The cover was thick as I stooped and crawled into an edge location with a downwind position. Instead of separating myself from the Montana Decoy Trixie Doe, I opted to stay behind it. With the decoy staked, I started with some soft, tending grunts. With no takers arriving, I switched to the boldness of a buck fight with rattling and grunting to round out the performance. That irritated the neighbors.

Moments later I could make out the recognizable sounds of hooves in the leaves, well before seeing the buck in the jungle environment. Gripping the bow tighter than the rails on a racing roller coaster, I caught sight of the noisemaker. I almost went into cardiac arrest! Instead of a typical 4x4 adolescent troublemaker, a stunning non-typical materialized. With the grace of an Olympic skater, he weaved the gnarly frame through the maze of hanging limbs and small saplings.

At 30 yards straight on, he hit the pause button when he spotted the doe decoy. By chance, he braked with several tree trunks covering his vitals. I had no shot, and he was inspecting the decoy like your mother checked you over before you jumped on the grade school bus. After what seemed like an eternity (a minute or two), he turned and disappeared in the same apparition fashion as his arrival.

Lesson learned: Add doe-in-heat scent, separate yourself from the decoy, and take up a position off to one side with favorable wind. When the buck pauses for a scent check, or circles the decoy, you may get a shot instead of a memory.
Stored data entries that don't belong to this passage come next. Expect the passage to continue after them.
Lemma refill_body_spec c :
  uart_inv c → 0 < backlog_cnt c → rx_cnt c < UART_FIFO_SIZE → ∀ pushed,
  ∃ c', refill_body (c, pushed) = inl (c', true) ∧
    uart_inv c' ∧ same_control c c' ∧ pending_input c' = pending_input c ∧
    console c' = console c ∧ rx_paused c' = rx_paused c ∧ trace c' = trace c ∧
    backlog_cnt c' = backlog_cnt c - 1 ∧ rx_cnt c' = rx_cnt c + 1.
Proof.
  intros I Hb Hr pushed. unfold refill_body.
  destruct (Z.ltb_spec 0 (backlog_cnt c)); [|lia].
  destruct (Z.ltb_spec (rx_cnt c) UART_FIFO_SIZE); [|lia]. simpl andb.
  set (b := aget (backlog_fifo c) (backlog_tail c)).
  destruct (rx_fifo_push_spec c b I Hr) as (I1 & Q1 & N1).
  pose proof (inv_backlog _ I) as Hbl.
  destruct (ring_pop _ _ _ _ _ Hbl Hb) as [R Q].
  pose proof (ring_cnt _ _ _ _ _ Hbl). pose proof (ring_tail _ _ _ _ _ R).
  eexists. split; [reflexivity|].
  unfold uart_16550a_rx_fifo_push in *.
  destruct (Z.leb_spec UART_FIFO_SIZE (rx_cnt c)); [lia|].
  unfold UART_BACKLOG_SIZE in *. fields. unfold pending_input, rx_queue, backlog_queue in *. fields.
  rewrite (u16_small (backlog_cnt c - 1)), (u16_small ((backlog_tail c + 1) mod 256)) by word.
  split; [inv_intro I1; split; fields; done|].
  split; [split; fields; try done; bits; done|].
  split; [|done]. unfold UART_BACKLOG_SIZE. rewrite Q1, Q. by rewrite <- app_assoc.
Qed.

(** The while loop moves bytes from the backlog to the receive FIFO until one
    is exhausted or the other full, and the bytes keep their order. *)
Record refilled (c c' : uart_16550a_ctx) : Prop := {
  refilled_inv : uart_inv c';
  refilled_control : same_control c c';
  refilled_pending : pending_input c' = pending_input c;
  refilled_console : console c' = console c;
  refilled_paused : rx_paused c' = rx_paused c;
  refilled_trace : trace c' = trace c;
  refilled_backlog : backlog_cnt c' ≤ backlog_cnt c;
  refilled_rx : rx_cnt c ≤ rx_cnt c';
}.

Lemma refill_loop_spec c :
  uart_inv c →
  let '(c', pushed) := run_loop refill_body (c, false) in
  refilled c c' ∧ (backlog_cnt c' = 0 ∨ rx_cnt c' = UART_FIFO_SIZE) ∧
  (if pushed then 0 < rx_cnt c' else c' = c).
Proof.
  intros I.
  apply (run_loop_total refill_body
    (fun st => refilled c st.1 ∧ (if (st.2 : bool) then 0 < rx_cnt st.1 else st.1 = c))
    (fun st => backlog_cnt st.1)
    (fun st => let '(c', pushed) := st in
       refilled c c' ∧ (backlog_cnt c' = 0 ∨ rx_cnt c' = UART_FIFO_SIZE) ∧
       (if (pushed : bool) then 0 < rx_cnt c' else c' = c))).
  - intros [c1 pushed] [R P]. simpl in R, P. destruct R as [I1 S1 P1 C1 Z1 T1 B1 X1].
    pose proof (ring_cnt _ _ _ _ _ (inv_rx _ I1)).
    pose proof (ring_cnt _ _ _ _ _ (inv_backlog _ I1)).
    destruct (decide (0 < backlog_cnt c1 ∧ rx_cnt c1 < UART_FIFO_SIZE)) as [[Hb Hr]|Hn].
    + destruct (refill_body_spec c1 I1 Hb Hr pushed)
        as (c2 & -> & I2 & S2 & P2 & C2 & Z2 & T2 & B2 & X2).
      simpl. split; [split|]; [split|lia..]; try done; try congruence; try lia.
      by eapply same_control_trans.
    + unfold refill_body.
      destruct (Z.ltb_spec 0 (backlog_cnt c1)), (Z.ltb_spec (rx_cnt c1) UART_FIFO_SIZE);
        simpl; try lia; (split; [done|split; [lia|done]]).
  - split; [|done]. split; simpl; try done; apply same_control_refl.
  - pose proof (ring_cnt _ _ _ _ _ (inv_backlog _ I)). unfold UART_BACKLOG_SIZE in *. simpl. lia.
Qed.

(** The trace only grows, and never by a dereference of a NULL console. *)
Definition extends (c c' : uart_16550a_ctx) : Prop :=
  ∃ es, trace c' = trace c ++ es ∧ NullConsole ∉ es.

Lemma extends_same c c' : trace c' = trace c → extends c c'.
Proof. intros E. exists []. rewrite E, app_nil_r. split; [done|apply not_elem_of_nil]. Qed.
Lemma extends_snoc c c' e : trace c' = trace c ++ [e] → e ≠ NullConsole → extends c c'.
Proof. intros. exists [e]. split; [done|]. rewrite list_elem_of_singleton. congruence. Qed.
Lemma extends_trans c1 c2 c3 : extends c1 c2 → extends c2 c3 → extends c1 c3.
Proof.
  intros (es & E & N) (es' & E' & N'). exists (es ++ es').
  rewrite E', E, app_assoc, elem_of_app. split; [done|tauto].
Qed.

Lemma emit_inv c e : uart_inv c → uart_inv (emit e c).
Proof. intros I. inv_intro I. by split. Qed.

Lemma set_rx_timeout_inv c t : uart_inv c → uart_inv (c <| rx_timeout := t |>).
Proof. intros I. inv_intro I. by split. Qed.

(** What an operation on the receive side guarantees besides the invariant:
    the control registers and the bytes waiting for the guest are kept. *)
Record rx_kept (c c' : uart_16550a_ctx) : Prop := {
  kept_inv : uart_inv c';
  kept_control : same_control c c';
  kept_pending : pending_input c' = pending_input c;
  kept_trace : extends c c';
}.

Lemma refill_resume_spec c :
  uart_inv c →
  let c' := refill_resume c in
  rx_kept c c' ∧ (flow_controlled c → flow_controlled c') ∧
  rx_cnt c' = rx_cnt c ∧ backlog_cnt c' = backlog_cnt c ∧
  (rx_paused c' = true →
    UART_BACKLOG_LOW_WATERMARK ≤ backlog_cnt c' ∨ ∃ e, e < 0 ∧ last (trace c') = Some (ReportError e)).
Proof.
  intros I. unfold refill_resume, flow_controlled in *.
  destruct (rx_paused c) eqn:P; simpl.
  - destruct (Z.ltb_spec (backlog_cnt c) UART_BACKLOG_LOW_WATERMARK); simpl.
    + destruct (inv_console _ I (or_introl P)) as [dev Hdev]. rewrite Hdev.
      destruct (char_resume_rx dev) as [dev' ret].
      pose proof I as I'. inv_intro I'. destruct (Z.ltb_spec ret 0); fields.
      * split; [split; [split; fields; try done; eauto|by split|done|by eapply extends_snoc]|].
        split_and!; try done; [congruence|]. right. exists ret. by rewrite last_snoc.
      * split; [split; [split; fields; try done; eauto|by split|done|by apply extends_same]|].
        unfold UART_BACKLOG_LOW_WATERMARK, UART_BACKLOG_HIGH_WATERMARK in *.
        split_and!; try done; lia.
    + split; [split; [done|apply same_control_refl|done|by apply extends_same]|].
      split_and!; try done; [congruence|]. by left.
  - split; [split; [done|apply same_control_refl|done|by apply extends_same]|].
    split_and!; try done; by intros; rewrite ?P in *; auto.
Qed.

(** Whether the receive FIFO asks for service: it reached its trigger level,
    or it holds data below it and the character timeout is pending. *)
Definition rx_signalled (c : uart_16550a_ctx) : Prop :=
  if has (fcr c) UART_FCR_ENABLE_FIFO
  then rx_trigger_level c ≤ rx_cnt c ∨ rx_timeout c = true
  else 0 < rx_cnt c.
The author learned that it is better to separate himself from his Montana Decoy than hunting from right behind it.
The author learned that it is better to separate himself from his Montana Decoy than hunting from right behind it.

Roadblock on the Yellow Brick Road

It was the first time I was invited to hunt my now, long-time hunting pal Greg Gilman’s Kansas farm. Driving down the steep trail leading to the Flint Hills farmhouse, Gilman eased the brakes on his truck and pointed toward a clover plot, explaining that a huge 5x5 whitetail visited this field with regularity. Then, as if on cue, the buck emerged from the oak hillside and walked across the plot as if he owned it, midday no less.

I was in shock at the sight of the giant buck with proportions easily hitting the minimum score for a Boone & Crockett typical whitetail. Greg talked me back down to earth and we headed to the farm to prepare for the hunt.

Two evenings later the inevitable played out. The giant trotted back off the same hillside and onto the plot while chasing a doe. I was tethered to a tree on the edge of the plot, and my heart raced. I monitored every move of the buck for a chance at a shot. When the buck dashed across a ditch on the opposite side of the field, he paused looking for the darting doe. I ranged him at 42 yards and settled my pin an instant after.

The arrow launched with a slight “whoosh” in the calm air. The result, the buck ducked the arrow like a seasoned UFC fighter ducking a punch in the cage. That buck never visited the food plot again the entire hunt, and nobody ever tagged him in later seasons, verified by nocturnal trail camera images.

Lesson learned: Do not push the envelope. Wait for the best shot and be a hero, not a zero.

I could write volumes on lost opportunities, but you get the point. My bowhunting experience probably mirrors yours with a solid mixture of bad mixed in with the good. Learn from all experiences and you will benefit in the long haul, Gandhi approved and supported by a scrapbook of memories.

The author has learned to patiently wait for a good shot when a buck approaches his stand. After stepping into the stand, he immediately checks distances to trees, rocks and other objects with a laser rangefinder so he doesn’t have to range an animal when it appears.
The author has learned to patiently wait for a good shot when a buck approaches his stand. After stepping into the stand, he immediately checks distances to trees, rocks and other objects with a laser rangefinder so he doesn’t have to range an animal when it appears.